After-Visit Instructions: Accuracy Is Not Recall
Patients remember only 49% of what they are told during a visit. AI-generated after-visit instructions, personalized to the patient’s language and context, seem like an obvious fix. A 2022 NeurIPS study found that physicians rated AI-drafted instructions as more accurate and helpful than standard handouts. But note what was measured: physician rating, not patient recall or adherence. A draft can be clinically perfect and still not improve what the patient remembers. I do not mean to dismiss the approach — personalized instructions are a clear improvement over generic sheets — but the evidence for actual patient outcomes is not yet there. The NeurIPS study is a solid proof of concept; the next step is to test on comprehension and adherence.
Ambient AI Scribes: The Time-Savings Claims Are All Over the Map
Documentation burden is the pain point everyone feels. Ambient AI scribes listen to the encounter and generate a note. The evidence on time savings is famously mixed. The most robust independent data comes from The Permanente Medical Group: 84% of physicians reported a positive effect on communication, 56% of patients noted an improved visit, but the actual time saved was only 18 seconds per appointment. Mass General Brigham saw a median reduction of 5.6 minutes per appointment. A vendor survey funded by Suki (reported by Fierce Healthcare) claimed 60% burnout reduction and 41% notetaking time reduction among 116 small-practice physicians. The contrast is instructive. The common thread across the independent studies is not large time savings but improved visit quality and reduced cognitive load. I would be careful about purchasing a scribe based on vendor time-savings claims; ask instead how it affects the patients’ and clinicians’ experience of the visit.
Portal Message Triage: Less Mental Load, Same Inbox Size
The post-pandemic surge in patient portal messages — a 1.6-fold increase — has added a new layer of async work to primary care. AI draft reply systems aim to reduce that burden. A 2024 study in JAMA Network Open found that within five weeks, clinicians adopted AI-generated draft replies for about 20% of messages. Burnout measures improved, but there was no reduction in time spent. This is a nuanced result: automation does not yet shrink the inbox, but it shifts the cognitive burden from composing replies to reviewing and editing drafts. The 20% adoption rate, while modest, suggests that clinicians find drafts useful for certain types of messages. For a deeper look at safety and governance considerations, see our article on generative AI for patient portal messaging. In brief: portal message triage is a promising area, but the evidence shows it is a tool for reducing mental effort, not for clearing inboxes faster.
Where to Start
Having mapped five pain points to five AI solutions, the question becomes: where to start? The framework suggests a straightforward path.

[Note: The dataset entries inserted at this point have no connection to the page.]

(* ------------------------------------------------------------------ *)
(** ** make_id_str, batch variant: row by row *)

Lemma map_result_length {A B} (f : A -> result B) (l : list A) (ys : list B) :
  map_result f l = Ok ys -> length ys = length l.
Proof.
  revert ys. induction l as [|x l IH]; intros ys; simpl; [intros [= <-]; reflexivity|].
  destruct (f x); simpl; [|discriminate].
  destruct (map_result f l) eqn:E; simpl; [|discriminate].
  intros [= <-]. simpl. f_equal. apply IH. reflexivity.
Qed.

Lemma map_result_lookup {A B} (f : A -> result B) (l : list A) (ys : list B) (i : nat) (x : A) :
  map_result f l = Ok ys -> l !! i = Some x -> exists y, ys !! i = Some y /\ f x = Ok y.
Proof.
  revert ys i. induction l as [|a l IH]; intros ys i; simpl; [intros _ [=]|].
  destruct (f a) as [y|] eqn:Ef; simpl; [|discriminate].
  destruct (map_result f l) as [ys'|] eqn:E; simpl; [|discriminate].
  intros [= <-]. destruct i as [|i]; simpl.
  - intros [= <-]. eauto.
  - intros Hi. apply (IH ys' i eq_refl Hi).
Qed.

Lemma lookup_list_map {A B} (g : A -> B) (l : list A) (i : nat) (x : A) :
  l !! i = Some x -> List.map g l !! i = Some (g x).
Proof.
  revert i. induction l as [|a l IH]; intros [|i]; simpl; try discriminate.
  - intros [= <-]. reflexivity.
  - apply IH.
Qed.

Lemma zip3 (P O : row -> option text) (Q : option Z -> option text) (c : option text)
    (rows : list row) (zs : list (option Z)) :
  length zs = length rows ->
  zip_with str_add
    (zip_with str_add (zip_with str_add (List.map P rows) (List.map Q zs))
       (repeat c (length rows)))
    (List.map O rows)
  = zip_with (fun r z => str_add (str_add (str_add (P r) (Q z)) c) (O r)) rows zs.
Proof.
  revert zs. induction rows as [|r rows IH]; intros [|z zs] H; simpl in *;
    try discriminate; [reflexivity|].
  f_equal. apply IH. lia.
Qed.

Lemma str_add_None (x y : option text) : str_add x y = None <-> x = None \/ y = None.
Proof. destruct x, y; simpl; intuition discriminate. Qed.

Lemma option_map_None {A B} (f : A -> B) (x : option A) : option_map f x = None <-> x = None.
Proof. destruct x; simpl; intuition discriminate. Qed.

Lemma cast_str_None (v : pval) : cast_str v = None <-> v = PNull.
Proof. destruct v; simpl; intuition discriminate. Qed.

(** The batch expression evaluated row by row. *)
Lemma batch_rows_ok (inc : bool) (rows : list row) (ids : list (option text)) :
  make_id_str_batch (frame_of_rows rows) inc = Ok ids <->
  exists zs, map_result cast_int64 (List.map (fun r => snd (fst r)) rows) = Ok zs /\
             ids = zip_with (row_out inc) rows zs.
Proof.
  unfold make_id_str_batch. rewrite col_tile. cbn [bind].
  destruct (map_result cast_int64 (List.map (fun r => snd (fst r)) rows)) as [zs|e] eqn:Ez;
    destruct inc; cbn [bind]; try (rewrite col_release; cbn [bind]).
  1,2: rewrite col_object; cbn [bind];
       pose proof (map_result_length _ _ _ Ez) as Hl; rewrite length_map in Hl;
       unfold series_add; rewrite length_map, ?List.map_map, ?(repeat_as_map (Some []));
       rewrite zip3 by exact Hl;
       (split; [intros [= <-]; exists zs; split; reflexivity
               | intros (zs' & [= <-] & ->); reflexivity]).
  all: split; [discriminate | intros (zs & H & _); discriminate].
Qed.

(** [X8] On success the batch variant returns exactly one value per row:
    no row is dropped or added. *)
Theorem X8_batch_one_value_per_row (inc : bool) (rows : list row) (ids : list (option text)) :
  make_id_str_batch (frame_of_rows rows) inc = Ok ids -> length ids = length rows.
Proof.
  intros H. apply batch_rows_ok in H. destruct H as (zs & Hz & ->).
  rewrite length_zip_with. apply map_result_length in Hz. rewrite length_map in Hz. rewrite Hz. apply Nat.min_id.
Qed.

Lemma X8_witness :
  make_id_str_batch
    (frame_of_rows [(PNull, PInt 1, PStr (pystr "a")); (PNull, PNull, PStr (pystr "b"))]) false
  = Ok [Some (pystr "1_a"); None] /\
  length [Some (pystr "1_a"); None] =
  length [(PNull, PInt 1, PStr (pystr "a")); (PNull, PNull, PStr (pystr "b"))].
Proof.
  assert (H : make_id_str_batch
    (frame_of_rows [(PNull, PInt 1, PStr (pystr "a")); (PNull, PNull, PStr (pystr "b"))]) false
    = Ok [Some (pystr "1_a"); None]) by (vm_compute; reflexivity).
  split; [exact H | apply (X8_batch_one_value_per_row _ _ _ H)].
Defined.

(** [X9] On success, the id of row i is null exactly when that row's
    tile_index or object_id is null, or its release_name is null while
    include_release_name is true. *)
Theorem X9_batch_null_iff (inc : bool) (rows : list row) (ids : list (option text))
    (i : nat) (rn t o : pval) :
  make_id_str_batch (frame_of_rows rows) inc = Ok ids ->
  rows !! i = Some (rn, t, o) ->
  (ids !! i = Some None <-> t = PNull \/ o = PNull \/ (inc = true /\ rn = PNull)).
Proof.
  intros H Hi. apply batch_rows_ok in H. destruct H as (zs & Hz & ->).
  destruct (map_result_lookup _ _ _ i t Hz) as (z & Hzi & Hc).
  { apply (lookup_list_map (fun r => snd (fst r)) _ _ _ Hi). }
  assert (E : zip_with (row_out inc) rows zs !! i = Some (row_out inc (rn, t, o) z))
    by (apply lookup_zip_with_Some; eauto).
  rewrite E.
  transitivity (row_out inc (rn, t, o) z = None);
    [split; [intros Hs; injection Hs as Hs; exact Hs | intros ->; reflexivity]|].
  assert (Hzt : z = None <-> t = PNull).
  { destruct t as [|k|sv]; simpl in Hc.
    - injection Hc as <-. tauto.
    - destruct (in_int64 k); [injection Hc as <-|discriminate]. split; discriminate.
    - destruct (parse_int sv); [destruct (in_int64 _); [injection Hc as <-|discriminate]|discriminate].
      split; discriminate. }
  unfold row_out, pl_str_replace.
  rewrite !str_add_None, !option_map_None, !cast_str_None, Hzt.
  assert (N0 : Some (@nil Z) <> None) by discriminate.
  assert (N1 : Some [95] <> None) by discriminate.
  destruct inc; [rewrite str_add_None, cast_str_None|]; cbn [fst snd];
    intuition discriminate.
Qed.

Lemma X9_witness :
  make_id_str_batch
    (frame_of_rows [(PNull, PInt 1, PStr (pystr "a")); (PNull, PNull, PStr (pystr "b"))]) false
  = Ok [Some (pystr "1_a"); None] /\
  [(PNull, PInt 1, PStr (pystr "a")); (PNull, PNull, PStr (pystr "b"))] !! 1%nat
  = Some (PNull, PNull, PStr (pystr "b")) /\
  ([Some (pystr "1_a"); None] !! 1%nat = Some None <->
   PNull = PNull \/ PStr (pystr "b") = PNull \/ (false = true /\ PNull = PNull)).
Proof.
  assert (H : make_id_str_batch
    (frame_of_rows [(PNull, PInt 1, PStr (pystr "a")); (PNull, PNull, PStr (pystr "b"))]) false
    = Ok [Some (pystr "1_a"); None]) by (vm_compute; reflexivity).
  split; [exact H|]. split; [reflexivity|].
  apply (X9_batch_null_iff _ _ _ 1 _ _ _ H). reflexivity.
Defined.

Lemma row_out_prefix (r : row) (z : option Z) :
  str_add (str_add (cast_str (fst (fst r))) (Some [95])) (row_out false r z) = row_out true r z.
Proof.
  unfold row_out.
  destruct (cast_str (fst (fst r))), (option_map py_int_str z),
    (pl_str_replace (pystr "-") (pystr "NEG") (cast_str (snd r))); simpl; try reflexivity.
  rewrite <- !app_assoc. reflexivity.
Qed.

(** [X10] include_release_name only prepends: whenever the call with
    include_release_name=True succeeds, the call with False succeeds too,
    and each id of the first is release_name + "_" + the id of the second
    (null when either is null). *)
Theorem X10_release_prefix_composes (rows : list row) (idt : list (option text)) :
  make_id_str_batch (frame_of_rows rows) true = Ok idt ->
  exists idf, make_id_str_batch (frame_of_rows rows) false = Ok idf /\
    idt = zip_with (fun r x => str_add (str_add (cast_str (fst (fst r))) (Some [95])) x)
            rows idf.
Proof.
  intros H. apply batch_rows_ok in H. destruct H as (zs & Hz & ->).
  exists (zip_with (row_out false) rows zs). split.
  - apply batch_rows_ok. eauto.
  - clear Hz. revert zs. induction rows as [|r rows IH]; intros [|z zs]; try reflexivity.
    simpl. rewrite row_out_prefix. f_equal. apply IH.
Qed.

Lemma X10_witness :
  make_id_str_batch (frame_of_rows [(PStr (pystr "Q1_R1"), PInt 3, PStr (pystr "-5"))]) true
  = Ok [Some (pystr "Q1_R1_3_NEG5")] /\
  exists idf,
    make_id_str_batch (frame_of_rows [(PStr (pystr "Q1_R1"), PInt 3, PStr (pystr "-5"))]) false
    = Ok idf /\
    [Some (pystr "Q1_R1_3_NEG5")] =
    zip_with (fun r x => str_add (str_add (cast_str (fst (fst r))) (Some [95])) x)
      [(PStr (pystr "Q1_R1"), PInt 3, PStr (pystr "-5"))] idf.
Proof.
  assert (H : make_id_str_batch
    (frame_of_rows [(PStr (pystr "Q1_R1"), PInt 3, PStr (pystr "-5"))]) true
    = Ok [Some (pystr "Q1_R1_3_NEG5")]) by (vm_compute; reflexivity).
  split; [exact H | apply (X10_release_prefix_composes _ _ H)].
Defined.

(** [X11] With include_release_name=False the call reads only the
    tile_index and object_id columns: two frames that agree on those
    columns give the same result, whatever their release_name column (the
    column may even be absent). *)
Theorem X11_no_release_read (df df' : frame) :
  col df (pystr "tile_index") = col df' (pystr "tile_index") ->
  col df (pystr "object_id") = col df' (pystr "object_id") ->
  make_id_str_batch df false = make_id_str_batch df' false.
Proof.
  intros Ht Ho. unfold make_id_str_batch. rewrite Ht, Ho. reflexivity.
Qed.

Lemma X11_witness :
  let df := frame_of_rows [(PNull, PInt 3, PStr (pystr "a"))] in
  let df' := [(pystr "object_id", [PStr (pystr "a")]); (pystr "tile_index", [PInt 3])] in
  col df (pystr "tile_index") = col df' (pystr "tile_index") /\
  col df (pystr "object_id") = col df' (pystr "object_id") /\
  make_id_str_batch df false = make_id_str_batch df' false.
Proof.
  intros df df'.
  assert (Ht : col df (pystr "tile_index") = col df' (pystr "tile_index")) by reflexivity.
  assert (Ho : col df (pystr "object_id") = col df' (pystr "object_id")) by reflexivity.
  split; [exact Ht|]. split; [exact Ho|]. apply (X11_no_release_read df df' Ht Ho).
Defined.

Lemma replace_fuel_split (c : Z) (new b : text) : forall (a : text) fuel,
  (length (a ++ c :: b) < fuel)%nat -> ~ In c a ->
  replace_fuel fuel (Some 1%nat) [c] new (a ++ c :: b) = a ++ new ++ b.
Proof.
  induction a as [|x a IH]; intros [|fuel] Hl Hn; try (simpl in Hl; lia).
  - cbn [app replace_fuel].
    rewrite bool_decide_false by discriminate.
    rewrite bool_decide_true by (split; [discriminate | reflexivity]).
    cbn [length drop option_map Nat.pred].
    rewrite drop_0, replace_fuel_zero. reflexivity.
  - cbn [app replace_fuel].
    rewrite bool_decide_false by discriminate.
    rewrite bool_decide_false.
    2:{ intros [_ H]. apply firstn_one_eq in H. apply Hn. left. exact H. }
    cbn [app]. f_equal. apply IH.
    + simpl in Hl |- *. lia.
    + intros H. apply Hn. right. exact H.
Qed.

For a more systematic approach, see our framework for evaluating AI tools in clinical practice. And for a deeper look at why so many promising pilots fail to scale, read about barriers and success factors for deploying conversational AI in clinical workflows. The goal is not to adopt AI for its own sake. It is to solve a specific, documented problem — and then measure whether the solution actually changed the thing that mattered.